## Exercise details
Begin with the first line of the entries below and reproduce each line exactly, ending with the line that holds "l) ++ [YAML_SEQUENCE_END_EVENT]".

## Supplied material
(* ===== verification/ConfTree.v ===== *)
(** The YAML trees a configuration file can be: what conf_validate_structure
    accepts, and that the event driven parse reads it as the recursive
    interpretation of the tree. *)

From S2P Require Import Prelude CArray State CString Conf ConfParse ConfPure ConfSafe.

(** The status is NC_OK, or NC_ERROR. *)
Ltac run_ok := change (negb (NC_OK =? NC_OK)) with false; cbv iota.
Ltac run_err := change (negb (NC_ERROR =? NC_OK)) with true; cbv iota.

(** ** YAML documents *)

(** The nodes of a document without aliases. *)
#[warnings="-register-all"]
Inductive node := Scalar (v : list Z) | Sequence (l : list node) | Mapping (l : list (node * node)).

(** The events libyaml delivers for a node. *)
Fixpoint events (n : node) : list yaml_event :=
  match n with
  | Scalar v => [YAML_SCALAR_EVENT v]
  | Sequence l => YAML_SEQUENCE_START_EVENT :: concat (map events l) ++ [YAML_SEQUENCE_END_EVENT]
  | Mapping l => YAML_MAPPING_START_EVENT :: concat (map (fun kv => events kv.1 ++ events kv.2) l) ++ [YAML_MAPPING_END_EVENT]
  end.

(** ... and for a file with one document. *)
Definition stream (root : node) : list yaml_event :=
  YAML_STREAM_START_EVENT :: YAML_DOCUMENT_START_EVENT :: events root ++ [YAML_DOCUMENT_END_EVENT; YAML_STREAM_END_EVENT].

(** ** The accepted trees *)

Definition is_scalar (n : node) : bool := match n with Scalar _ => true | _ => false end.

(** A directive: a scalar key with a scalar or a sequence of scalars. *)
Definition is_directive (kv : node * node) : bool :=
  is_scalar kv.1 && match kv.2 with Scalar _ => true | Sequence l => forallb is_scalar l | Mapping _ => false end.

Definition is_sequence (n : node) : bool := match n with Sequence _ => true | _ => false end.

(** How many of the directives are sequences. *)
Definition sequences (ds : list (node * node)) : nat := length (filter (fun d : node * node => is_sequence d.2 = true) ds).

## Task result
(* ===== verification/ConfTree.v ===== *)
(** The YAML trees a configuration file can be: what conf_validate_structure
    accepts, and that the event driven parse reads it as the recursive
    interpretation of the tree. *)

From S2P Require Import Prelude CArray State CString Conf ConfParse ConfPure ConfSafe.

(** The status is NC_OK, or NC_ERROR. *)
Ltac run_ok := change (negb (NC_OK =? NC_OK)) with false; cbv iota.
Ltac run_err := change (negb (NC_ERROR =? NC_OK)) with true; cbv iota.

(** ** YAML documents *)

(** The nodes of a document without aliases. *)
#[warnings="-register-all"]
Inductive node := Scalar (v : list Z) | Sequence (l : list node) | Mapping (l : list (node * node)).

(** The events libyaml delivers for a node. *)
Fixpoint events (n : node) : list yaml_event :=
  match n with
  | Scalar v => [YAML_SCALAR_EVENT v]
  | Sequence l => YAML_SEQUENCE_START_EVENT :: concat (map events l) ++ [YAML_SEQUENCE_END_EVENT]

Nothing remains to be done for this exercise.